Premessa: non sono un fan dell’elettronica in generale, per cui per parlare bene di un disco di elettronica significa che deve essere fatto bene. Ecco, ora dovrò parlarvi bene di Don’t take it personally, secondo lavoro del duo torinese Niagara, un lavoro raffinato, liquido, frizzante, in cui questo abile duo di producer dimostra di avere una padronanza assoluta della materia e snocciola dieci brani di personalità, che riescono ad avere sfumature tali da non finire mai per essere ripetitivi, rischio che a mio avviso corrono buona parte delle band che fanno elettronica.

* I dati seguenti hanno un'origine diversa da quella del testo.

Definition ar5416Set11nTxDesc_20 (ds : ath_tx_desc) (pktLen type txPower keyIx keyType
    flags : Z) : ath_tx_desc :=
  let txPower := if 63 <? txPower then 63 else txPower in
  let haskey := negb (keyIx =? HAL_TXKEYIX_INVALID) in
  ds <| ds_ctl0 :=
       (pktLen .& AR_FrameLen)
       .| ifbit (tst flags HAL_TXDESC_VMF) AR_VirtMoreFrag
       .| SM txPower AR_XmitPower AR_XmitPower_S
       .| ifbit (tst flags HAL_TXDESC_RTSENA) AR_RTSEnable
       .| ifbit (tst flags HAL_TXDESC_VEOL) AR_VEOL
       .| ifbit (tst flags HAL_TXDESC_CLRDMASK) AR_ClrDestMask
       .| ifbit (tst flags HAL_TXDESC_INTREQ) AR_TxIntrReq
       .| ifbit haskey AR_DestIdxValid
       .| ifbit (tst flags HAL_TXDESC_CTSENA) AR_CTSEnable |>
     <| ds_ctl1 :=
       ifbit haskey (SM keyIx AR_DestIdx AR_DestIdx_S)
       .| SM type AR_FrameType AR_FrameType_S
       .| ifbit (tst flags HAL_TXDESC_NOACK) AR_NoAck
       .| ifbit (tst flags HAL_TXDESC_EXT_ONLY) AR_ExtOnly
       .| ifbit (tst flags HAL_TXDESC_EXT_AND_CTL) AR_ExtAndCtl |>
     <| ds_ctl6 := SM keyType AR_EncrType AR_EncrType_S |>.

(** The [set11n...] macros of ar5416desc.h, with the fields of series [_index] passed. *)
Definition set11nTries (s : rate_series) (f sh : Z) : Z := SM (Tries s) f sh.
Definition set11nRate (s : rate_series) (f sh : Z) : Z := SM (Rate s) f sh.
Definition set11nPktDurRTSCTS (s : rate_series) (f sh qual : Z) : Z :=
  SM (PktDuration s) f sh .| ifbit (tst (RateFlags s) HAL_RATESERIES_RTS_CTS) qual.
Definition set11nRateFlags (s : rate_series) (b2040 gi stbc ch ch_s : Z) : Z :=
  ifbit (tst (RateFlags s) HAL_RATESERIES_2040) b2040
  .| ifbit (tst (RateFlags s) HAL_RATESERIES_HALFGI) gi
  .| ifbit (tst (RateFlags s) HAL_RATESERIES_STBC) stbc
  .| SM (ChSel s) ch ch_s.
Lemma relink_run m buf b a l d r :
  vbufs (dm_nb m) !! buf = Some b → lseg (hwnext m) a (a :: l) r → NoDup (a :: l) → Forall (desc_ok m) (a :: l) →
  Forall (Z.lt 16) (a :: l) → finished m (a :: l) → dm_desc m !! a = Some d →
  ∃ m', relinkUSBDescToVdesc buf a m = Ok (tt, m') ∧ dm_desc m' = dm_desc m ∧
    dm_nb m' = dm_nb m <| vbufs ::= <[buf := b <| desc_list := vdesc_of a |> <| buf_length := totalLen d |>]> |>
                       <| vdescs := vds m' |> ∧
    lchain (NBufProps.dnext (dm_nb m')) (vdesc_of a) (map vdesc_of (a :: l)) ∧
    (∀ x, x ∈ a :: l → ∃ dx w n, dm_desc m !! x = Some dx ∧ vds m !! vdesc_of x = Some w ∧
       vds m' !! vdesc_of x = Some (relinked dx n w)) ∧
    (∀ v, v ∉ map vdesc_of (a :: l) → vds m' !! v = vds m !! v).
Proof.
  intros Hb Hc Hnd Hok H16 Hfin Hd.
  set (b' := b <| desc_list := vdesc_of a |> <| buf_length := totalLen d |>).
  set (m1 := m <| dm_nb ::= λ n, n <| vbufs ::= <[buf := b']> |> |>).
  destruct (relink_loop_spec (a :: l) a 0 m1 (size (dm_desc m)) r) as (m' & E & [H1 H2 H3] & Hl & _ & Ho);
    [done|done|done|done|done|done| |by left| |].
  { apply size_packet; [done|]. intros x Hx. rewrite Forall_forall in Hok. by destruct (Hok x Hx). }
  { intros (x & Hx & Hin)%list_elem_of_fmap. rewrite Forall_forall in H16. specialize (H16 x Hin).
    unfold vdesc_of in Hx. lia. }
  exists m'. split.
  - unfold relinkUSBDescToVdesc. rewrite (bind_ok _ _ _ _ _ (run_get _)).
    erewrite bind_ok by (apply run_dnb; by apply run_upd_vbuf).
    erewrite bind_ok by (apply run_rd_dd; exact Hd).
    erewrite bind_ok by (apply run_dnb; apply run_upd_vbuf; cbn; by rewrite lookup_insert_eq).
    rewrite <-E. f_equal. unfold m1, b'. destruct m as [n ds]. cbn. unfold field_upd. cbn. by rewrite insert_insert_eq.
  - split; [done|]. split; [exact H2|]. split; [exact Hl|]. split; [exact H3|]. intros v Hv.
    rewrite Ho; [done|by left|done].
Qed.

(** *** Linking the descriptors of VDESCs *)
Lemma vdesc_of_hw v : vdesc_of (hw_of v) = v.
Proof. unfold vdesc_of, hw_of. lia. Qed.
Lemma hw_of_inj v v' : hw_of v = hw_of v' → v = v'.
Proof. unfold hw_of. lia. Qed.

(** [fill] leaves the descriptor of the VDESC [w] as [fr first w] and the VDESC as [fv w]. *)
Definition fills (fill : bool → Z → DM unit) (fr : bool → VDESC → zsDmaDesc) (fv : VDESC → VDESC) : Prop :=
  ∀ first v m w, vds m !! v = Some w → is_Some (dm_desc m !! hw_of v) →
    fill first v m = Ok (tt, m <| dm_desc ::= <[hw_of v := fr first w]> |>
                               <| dm_nb ::= λ n, n <| vdescs ::= <[v := fv w]> |> |>).
(** All but the link to the next one. *)
Definition unlinked (d : zsDmaDesc) : zsDmaDesc := d <| nextAddr := 0 |>.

Si passa così dal suono liquido, inondato dai synth, di “John Barrett” al ritmo ipnotico e travolgente di “Vanilla Cola”, per poi arrivare alle sonorità robotiche, completamente artefatte e spinte all’estremo di “Speak & Spell”. Cantautorato ed elettronica minimale in “Laes” mostrano un’altra sfumatura del ricco mondo dei Niagara, mentre con “Curry box” si sfiorano i Radiohead e si finisce a girovagare tra le atmosfere orientali. “Popeye”, brano cupo e affascinante, avvolgente, potrebbe benissimo far parte della colonna sonora di un film di David Lynch, mentre “China eclipse” è un brano straniante, intenso, degno di un artista come Apparat.
Dopo la parentesi di “Else”, la chiusura con “Bloom” dà idea di quanto si possa lavorare sul concetto di pop e dilatarlo: a tratti quello che mettono insieme i Niagara è infatti ottimo pop, con echi che nulla hanno a che vedere con la scena prettamente elettronica, una scena della quale loro fanno comunque parte a pieno titolo e nella quale sanno farsi ben più che valere.
Sicuramente “Don’t take it personally” è uno dei dischi più complessi e stratificati usciti in Italia in questo 2014, fino ad oggi, un disco che farà aprire orecchie e mente, impetuoso proprio come una cascata.